Opinion
CiclismoVincenzo Nibali rilancia: nel 2020 in regalo una squadra nuova e la sfida ad antichi tabu
Aggiornato 14/11/2019 alle 10:28 GMT+1
Lo Squalo spegne 35 candeline nei giorni in cui si delinea la stagione che verrà. Deciso a rimettersi in discussione, con la sua quinta squadra da professionista e l'amore per la Nazionale pronto a rifiorire. Dal pallino Liegi al tris al Giro, dal sogno Mondiale alla voglia di rivalsa a cinque cerchi. Perchè anche nel 2020, Vincenzo, sarà la guida del nostro movimento.
Chissà se nell’ormai lontano 2005, Vincenzo Nibali pensava di arrivare a questo punto della carriera con il fuoco dell’ambizione ancora vivo dentro di sé. Di certo il siciliano, nell’anno dell’esordio tra i professionisti, avrebbe messo la firma per vincere la metà di quello che è riuscito a mettere in bacheca da allora. Oggi, nello stesso giorno di Bernard Hinault e Vittorio Adorni, lo Squalo compie 35 anni (tanti auguri!), pronto a rimettersi in gioco con la quinta maglia di club della sua carriera e rinnovando l’amore per quella azzurra.
Il contachilometri mostra cifre importanti, il fiato si fa un po’ più corto, le gambe hanno perso qualche tacca di esplosività. Ma la classe non invecchia e si appaia con l’esperienza, unita a un mix di fantasia e coraggio che sono sempre state le armi in più del messinese. Un arsenale in grado di funzionare sia sopra i 2000 metri che su un lungo mare sanremese, tanto per dirne una. Dal Laigueglia del 15 febbraio 2005, giorno del debutto tra i grandi, al Lombardia di un mese fa: Nibali ha costruito mattone per mattone, pedalata per pedalata, una carriera che per varietà di successi si può accostare senza difetto di riverenza a quella d Felice Gimondi.
Nibali è stato signore dei Grandi Giri e Re di Classiche monumento, con una polivalenza rara di questi tempi. Solo Alejandro Valverde, tra i corridori in attività, è riuscito a imporsi su due palcoscenici così diversi. E scusate se è poco. Vincenzo ha conquistato e diviso, ha sorpreso e deluso, è caduto e si è rialzato.
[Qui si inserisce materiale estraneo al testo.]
(* ===== verification/Floats.v ===== *)
(** The [f64] operations of the Rust language and standard library, over the
    kernel's binary64 numbers: casts to and from integers, [round], [min],
    [max], [clamp], the truth of [is_finite], and the order on finite values.
    Functions whose result Rust leaves to the platform ([hypot], [powf]) are
    operations of the class [Libm]. *)
From Stdlib Require Export PrimFloat.
From Stdlib Require Import Floats SpecFloat FloatOps FloatAxioms FloatLemmas.
From S2P Require Export Prelude.

Notation f64 := PrimFloat.float (only parsing).

Open Scope Z_scope.

(** Platform functions: the standard library does not fix their last bits. *)
Class Libm := {
  hypot : f64 -> f64 -> f64;
  powf : f64 -> f64 -> f64;
  powi : f64 -> Z -> f64
}.

(** [z as f64]: round to nearest, ties to even. *)
Definition f64_of_Z (z : Z) : f64 := SF2Prim (binary_normalize prec emax z 0 false).

(** The integer part of [x], towards zero; [None] for NaN and infinities. *)
Definition f64_trunc (x : f64) : option Z :=
  match Prim2SF x with
  | S754_zero _ => Some 0
  | S754_finite s m e =>
      let a := if 0 <=? e then Z.pos m * 2 ^ e else Z.pos m / 2 ^ (- e) in
      Some (if s then - a else a)
  | _ => None
  end.

(** [x as usize]: saturating, NaN is 0. *)
Definition f64_as_usize (x : f64) : Z :=
  match Prim2SF x with
  | S754_nan => 0
  | S754_infinity s => if s then 0 else usize_max
  | _ => match f64_trunc x with Some z => clamp 0 usize_max z | None => 0 end
  end.

(** [x.round()]: half-way cases away from zero. *)
Definition f64_round (x : f64) : f64 :=
  match Prim2SF x with
  | S754_finite s m e =>
      if 0 <=? e then x
      else let d := 2 ^ (- e) in
           let q := (2 * Z.pos m + d) / (2 * d) in
           if q =? 0 then (if s then (-0)%float else 0%float)
           else f64_of_Z (if s then - q else q)
  | _ => x
  end.

(** [x.floor()] *)
Definition f64_floor (x : f64) : f64 :=
  match Prim2SF x with
  | S754_finite s m e =>
      if 0 <=? e then x
      else let d := 2 ^ (- e) in
           let q := if s then (Z.pos m + d - 1) / d else Z.pos m / d in
           if q =? 0 then (if s then (-0)%float else 0%float)
           else f64_of_Z (if s then - q else q)
  | _ => x
  end.

(** [a.max(b)], [a.min(b)]: the other operand when one is NaN. *)
Definition f64_max (a b : f64) : f64 :=
  if PrimFloat.is_nan a then b else if PrimFloat.is_nan b then a
  else if PrimFloat.ltb a b then b else a.
Definition f64_min (a b : f64) : f64 :=
  if PrimFloat.is_nan a then b else if PrimFloat.is_nan b then a
  else if PrimFloat.ltb b a then b else a.

(** [x.clamp(lo, hi)]: NaN passes through. *)
Definition f64_clamp (lo hi x : f64) : f64 :=
  let x := if PrimFloat.ltb x lo then lo else x in
  if PrimFloat.ltb hi x then hi else x.

Definition f64_sum (l : list f64) : f64 := fold_left PrimFloat.add l (-0)%float.
Definition f64_product (l : list f64) : f64 := fold_left PrimFloat.mul l 1%float.

(** Derived [PartialEq] on vectors of [f64]. *)
Fixpoint f64_list_eqb (l k : list f64) : bool :=
  match l, k with
  | [], [] => true
  | x :: l, y :: k => PrimFloat.eqb x y && f64_list_eqb l k
  | _, _ => false
  end.

Definition all_finite (l : list f64) : bool := forallb PrimFloat.is_finite l.

(** ** The order on binary64 values *)

Lemma SFltb_trans a b c : SFltb a b = true -> SFltb b c = true -> SFltb a c = true.
Proof.
  unfold SFltb, SFcompare.
  destruct a as [[]|[]| |[] ma ea], b as [[]|[]| |[] mb eb], c as [[]|[]| |[] mc ec];
    try (simpl; congruence);
    repeat change (Pos.compare_cont Eq ?x ?y) with (Pos.compare x y);
    destruct (Z.compare_spec ea eb), (Z.compare_spec eb ec), (Z.compare_spec ea ec);
    try lia; try congruence; subst;
    destruct (Pos.compare_spec ma mb), (Pos.compare_spec mb mc), (Pos.compare_spec ma mc);
    simpl; try congruence; try lia.
Qed.

Lemma ltb_trans a b c :
  PrimFloat.ltb a b = true -> PrimFloat.ltb b c = true -> PrimFloat.ltb a c = true.
Proof. rewrite !ltb_spec. apply SFltb_trans. Qed.

Lemma SFltb_irrefl a : SFltb a a = false.
Proof.
  unfold SFltb, SFcompare. destruct a as [[]|[]| |[] m e]; auto;
    rewrite Z.compare_refl, Pos.compare_refl; auto.
Qed.

Lemma ltb_irrefl a : PrimFloat.ltb a a = false.
Proof. rewrite ltb_spec. apply SFltb_irrefl. Qed.

Lemma ltb_asym a b : PrimFloat.ltb a b = true -> PrimFloat.ltb b a = false.
Proof.
  intros H. destruct (PrimFloat.ltb b a) eqn:E; [|done].
  pose proof (ltb_trans _ _ _ H E). by rewrite ltb_irrefl in *.
Qed.

(** A finite value is below positive infinity. *)
Lemma finite_ltb_infinity x :
  PrimFloat.is_finite x = true -> PrimFloat.ltb x PrimFloat.infinity = true.
Proof.
  intros H. rewrite ltb_spec.
  unfold PrimFloat.is_finite, PrimFloat.is_nan, PrimFloat.is_infinity in H.
  rewrite !FloatAxioms.eqb_spec, FloatAxioms.abs_spec in H.
  change (Prim2SF PrimFloat.infinity) with (S754_infinity false) in *.
  destruct (Prim2SF x) as [[]|[]| |[] m e]; simpl in *; try done.
Qed.

(** The order is total away from NaN. *)
Lemma SFltb_cotrans a b c :
  c <> S754_nan -> SFltb a b = true -> SFltb c b = false -> SFltb a c = true.
Proof.
  unfold SFltb, SFcompare.
  destruct a as [[]|[]| |[] ma ea], b as [[]|[]| |[] mb eb], c as [[]|[]| |[] mc ec];
    try (simpl; congruence);
    repeat change (Pos.compare_cont Eq ?x ?y) with (Pos.compare x y);
    destruct (Z.compare_spec ea eb), (Z.compare_spec ec eb), (Z.compare_spec ea ec);
    try lia; try congruence; subst;
    destruct (Pos.compare_spec ma mb), (Pos.compare_spec mc mb), (Pos.compare_spec ma mc);
    simpl; try congruence; try lia.
Qed.

Lemma ltb_cotrans a b c :
  PrimFloat.is_finite c = true -> PrimFloat.ltb a b = true -> PrimFloat.ltb c b = false ->
  PrimFloat.ltb a c = true.
Proof.
  rewrite !ltb_spec. intros Hc. apply SFltb_cotrans. intros E.
  unfold PrimFloat.is_finite, PrimFloat.is_nan in Hc. by rewrite FloatAxioms.eqb_spec, E in Hc.
Qed.

(** Adding to zero keeps a finite value finite. *)
Lemma is_finite_spec x :
  PrimFloat.is_finite x = match Prim2SF x with S754_zero _ | S754_finite _ _ _ => true | _ => false end.
Proof.
  unfold PrimFloat.is_finite, PrimFloat.is_nan, PrimFloat.is_infinity.
  rewrite !FloatAxioms.eqb_spec, FloatAxioms.abs_spec.
  change (Prim2SF PrimFloat.infinity) with (S754_infinity false).
  destruct (Prim2SF x) as [[]|[]| |[] m e]; simpl; try done;
    unfold SFeqb, SFcompare; rewrite Z.compare_refl; change (Pos.compare_cont Eq m m) with (Pos.compare m m);
    by rewrite Pos.compare_refl.
Qed.

Lemma finite_zero : PrimFloat.is_finite 0%float = true.
Proof. done. Qed.

Lemma finite_add_zero x : PrimFloat.is_finite x = true -> PrimFloat.is_finite (0 + x)%float = true.
Proof.
  rewrite !is_finite_spec, FloatAxioms.add_spec. change (Prim2SF 0%float) with (S754_zero false).
  destruct (Prim2SF x) as [[]|[]| |[] m e]; done.
Qed.

Lemma all_finite_app l k : all_finite (l ++ k) = all_finite l && all_finite k.
Proof. apply forallb_app. Qed.

Lemma all_finite_Forall l : all_finite l = true <-> Forall (fun x => PrimFloat.is_finite x = true) l.
Proof. unfold all_finite. rewrite forallb_forall, Forall_forall. by setoid_rewrite list_elem_of_In. Qed.

Lemma f64_list_eqb_length l k : f64_list_eqb l k = true -> length l = length k.
Proof.
  revert k. induction l as [|x l IH]; intros [|y k]; simpl; try done.
  intros H. zbool. by erewrite IH.
Qed.

Lemma f64_as_usize_range x : 0 <= f64_as_usize x <= usize_max.
Proof.
  assert (0 <= usize_max) by (unfold usize_max; lia).
  unfold f64_as_usize, clamp. break; lia.
Qed.

Example f64_round_cases :
  map f64_as_usize (map f64_round [2.5%float; 2.4999%float; 0.5%float; (-3.7)%float; 1e300%float]) =
  [3; 2; 1; 0; usize_max].
Proof. vm_compute. reflexivity. Qed.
A un’età in cui un corridore comincia a pensare di appendere la bicicletta al chiodo, lui rimane l’atleta simbolo del nostro movimento. Vero, forse perché manca un ricambio generazionale adeguato per le corse più prestigiose. Ma soprattutto perché uno così, anche a 35 anni, è insostituibile.
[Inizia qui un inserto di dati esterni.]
(* ===== verification/Feedback.v ===== *)
(** src/sampling/feedback.rs: the training feedback of one draw, its masked
    view, and the assembly of evaluator fragments. *)
From S2P Require Import Prelude Lex Floats Errors.

Record StratumAssignments := mkStratumAssignments {
  prefixes : list (list Z);
  requested : list usize;
  actual : list usize
}.

Record Feedback := mkFeedback {
  unmasked_values : list f64;
  strata : option StratumAssignments
}.

Definition feedback_default : Feedback := mkFeedback [] None.
Definition feedback_new (values : list f64) : Feedback := mkFeedback values None.
Definition feedback_len (f : Feedback) : usize := zlen (unmasked_values f).
Definition feedback_is_empty (f : Feedback) : bool := feedback_len f =? 0.

(** [values]: misses become zero. *)
Definition feedback_values (f : Feedback) : list f64 :=
  match strata f with
  | None => unmasked_values f
  | Some s =>
      map (fun '(value, requested, actual) => if requested =? actual then value else 0%float)
          (zip (zip (unmasked_values f) (requested s)) (actual s))
  end.

(** The condition under which [validate] rejects the stratum metadata of a
    draw of [len] samples. *)
Definition strata_invalid (len : usize) (s : StratumAssignments) : bool :=
  (match prefixes s with [] => true | _ => false end)
  || existsb (fun p => (match p with [] => true | _ => false end) || existsb (fun v => v <? 0) p)
             (prefixes s)
  || existsb (fun '(p, q) => lex_geb p q || starts_with q p) (windows2 (prefixes s))
  || negb (zlen (requested s) =? len)
  || negb (zlen (actual s) =? len)
  || existsb (fun k => k >=? zlen (prefixes s)) (requested s ++ actual s).

Definition feedback_validate (f : Feedback) : result EngineError unit :=
  if existsb (fun value => negb (PrimFloat.is_finite value)) (unmasked_values f) then
    Err (Eval "non-finite training feedback")
  else if match strata f with Some s => strata_invalid (feedback_len f) s | None => false end then
    Err (Eval "invalid feedback stratum assignments")
  else Ok tt.

Definition prefixes_eqb (a b : list (list Z)) : bool := bool_decide (a = b).

(** [append]: the draw assembled so far is returned unchanged with the error. *)
Definition feedback_append (self other : Feedback) : result EngineError Feedback :=
  let? _ := feedback_validate other in
  if feedback_is_empty self then Ok other
  else
    let? s :=
      match strata self, strata other with
      | None, None => Ok None
      | Some a, Some b =>
          if prefixes_eqb (prefixes a) (prefixes b) then
            Ok (Some (mkStratumAssignments (prefixes a) (requested a ++ requested b)
                        (actual a ++ actual b)))
          else Err (Eval "inconsistent feedback stratum layout within a draw")
      | _, _ => Err (Eval "inconsistent feedback stratum layout within a draw")
      end in
    Ok (mkFeedback (unmasked_values self ++ unmasked_values other) s).

(** [requested_prefixes], [actual_prefixes]: the tuples the indices stand for. *)
Definition requested_prefixes (s : StratumAssignments) : option (list (list Z)) :=
  mapM (zget (prefixes s)) (requested s).
Definition actual_prefixes (s : StratumAssignments) : option (list (list Z)) :=
  mapM (zget (prefixes s)) (actual s).

(** ** Lemmas *)

(** What [validate] accepts, as a proposition. *)
Definition valid_strata (len : Z) (s : StratumAssignments) : Prop :=
  prefixes s <> [] /\
  Forall (fun p => p <> [] /\ Forall (fun v => 0 <= v) p) (prefixes s) /\
  prefix_table (prefixes s) /\
  zlen (requested s) = len /\ zlen (actual s) = len /\
  Forall (fun k => k < zlen (prefixes s)) (requested s ++ actual s).

Definition valid_feedback (f : Feedback) : Prop :=
  Forall (fun v => PrimFloat.is_finite v = true) (unmasked_values f) /\
  match strata f with Some s => valid_strata (feedback_len f) s | None => True end.

Lemma strata_invalid_spec len s : strata_invalid len s = false <-> valid_strata len s.
Proof.
  unfold strata_invalid, valid_strata.
  rewrite !orb_false_iff, !existsb_false, !negb_false_iff, !Z.eqb_eq, prefix_table_windows, forallb_True_iff.
  rewrite (Forall_ext _ (fun p : list Z => p <> [] /\ Forall (fun v => 0 <= v) p) (prefixes s)).
  2:{ intros p. rewrite orb_false_iff, existsb_false.
      rewrite (Forall_ext _ (fun v => 0 <= v) p) by (intros; apply Z.ltb_ge).
      destruct p; intuition congruence. }
  rewrite (Forall_ext _ (fun k => k < zlen (prefixes s)) (requested s ++ actual s)).
  2:{ intros k. rewrite Z.geb_leb. apply Z.leb_gt. }
  rewrite (Forall_ext _ (fun x : list Z * list Z =>
      (let '(p, q) := x in negb (lex_geb p q || starts_with q p)) = true) (windows2 (prefixes s))).
  2:{ intros [p q]. by rewrite negb_true_iff. }
  destruct (prefixes s); intuition congruence.
Qed.

Lemma feedback_validate_spec f : feedback_validate f = Ok tt <-> valid_feedback f.
Proof.
  unfold feedback_validate, valid_feedback.
  destruct (existsb _ (unmasked_values f)) eqn:E.
  - split; [done|]. intros [Hv _]. exfalso.
    apply existsb_exists in E as (v & Hin & Hfin). rewrite Forall_forall in Hv.
    rewrite Hv in Hfin; [done|]. by apply list_elem_of_In.
  - rewrite existsb_false in E.
    assert (Forall (fun v => PrimFloat.is_finite v = true) (unmasked_values f)).
    { eapply Forall_impl; [exact E|]. intros v. apply negb_false_iff. }
    destruct (strata f) as [s|]; [|naive_solver].
    destruct (strata_invalid (feedback_len f) s) eqn:Es.
    + split; [done|]. intros [_ Hs]. apply strata_invalid_spec in Hs. congruence.
    + apply strata_invalid_spec in Es. naive_solver.
Qed.

(** Both operands' metadata, when both are present, concatenate. *)
Lemma feedback_append_valid self other f :
  (valid_feedback self \/ unmasked_values self = []) ->
  feedback_append self other = Ok f -> valid_feedback f.
Proof.
  unfold feedback_append. intros Hself H.
  apply result_bind_ok in H as ([] & Ho%feedback_validate_spec & H).
  unfold feedback_is_empty, feedback_len in H. destruct (zlen _ =? 0) eqn:E; [by simplify_eq|].
  destruct Hself as [[Hf Hs]|Hnil]; [|by rewrite Hnil in E].
  destruct Ho as [Hf' Hs']. apply result_bind_ok in H as (s & Hs0 & ?). simplify_eq.
  split; simpl; [by apply Forall_app|].
  destruct (strata self) as [a|], (strata other) as [b|]; simplify_eq; simpl; [|done].
  unfold prefixes_eqb in Hs0. case_bool_decide as Hp; simplify_eq. unfold feedback_len in *. simpl in *.
  unfold valid_strata in *. simpl. rewrite !zlen_app. rewrite Hp in *.
  rewrite !Forall_app in *. intuition lia.
Qed.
Il 2019 dello Squalo si è chiuso con una sola vittoria: la minitappa di Thorens al Tour de France, ultimo atto prima della passerella parigina. Una vittoria di tenacia e di grinta, di uno che trova sempre il modo di piazzare una stoccata di prestigio. Un successo liberatorio, dopo i piazzamenti a Sanremo e Liegi e quel secondo posto al Giro che, per un perfezionista come lui, un sentore di amaro l’ha di certo lasciato. Le foglie ingiallite non hanno portato soddisfazione come in altre stagioni, ma più che all'autunno la carriera dello Squalo si prepara a vivere una nuova primavera. Con la casacca rossa della Trek-Segafredo, la sua quinta squadra dopo Fassa Bortolo, Liquigas, Astana e Bahrain Merida.
La strada di Nibali per il 2020, tra tornanti e cotes, sembra già tracciata. Ed è forse la più ambiziosa di sempre, studiata per riempire quei piedistalli vuoti nella personale stanzetta dei trofei. A partire dalla Liegi, che dall’anno del fantasma Iglinskij (2012) affolla la mente di Vincenzo. E poi il sogno del tris rosa, per affiancare i signori Girardengo e Bartali, ma anche Hinault e Magni. Superando proprio il Leone delle Fiandre come vincitore più "anziano" di sempre al Giro. Ma è con la maglia azzurra che Nibali ha un conto in sospeso. Da quella maledetta caduta in discesa a Rio, mentre volava verso una medaglia quasi certa, Lo Squalo proverà a liberarsi sul tremendo percorso olimpico di Tokyo. E infine, il Mondiale di Aigle-Martigny, con buone probabilità l'ultima occasione colorare con l'iride la sua sagoma inconfondibile.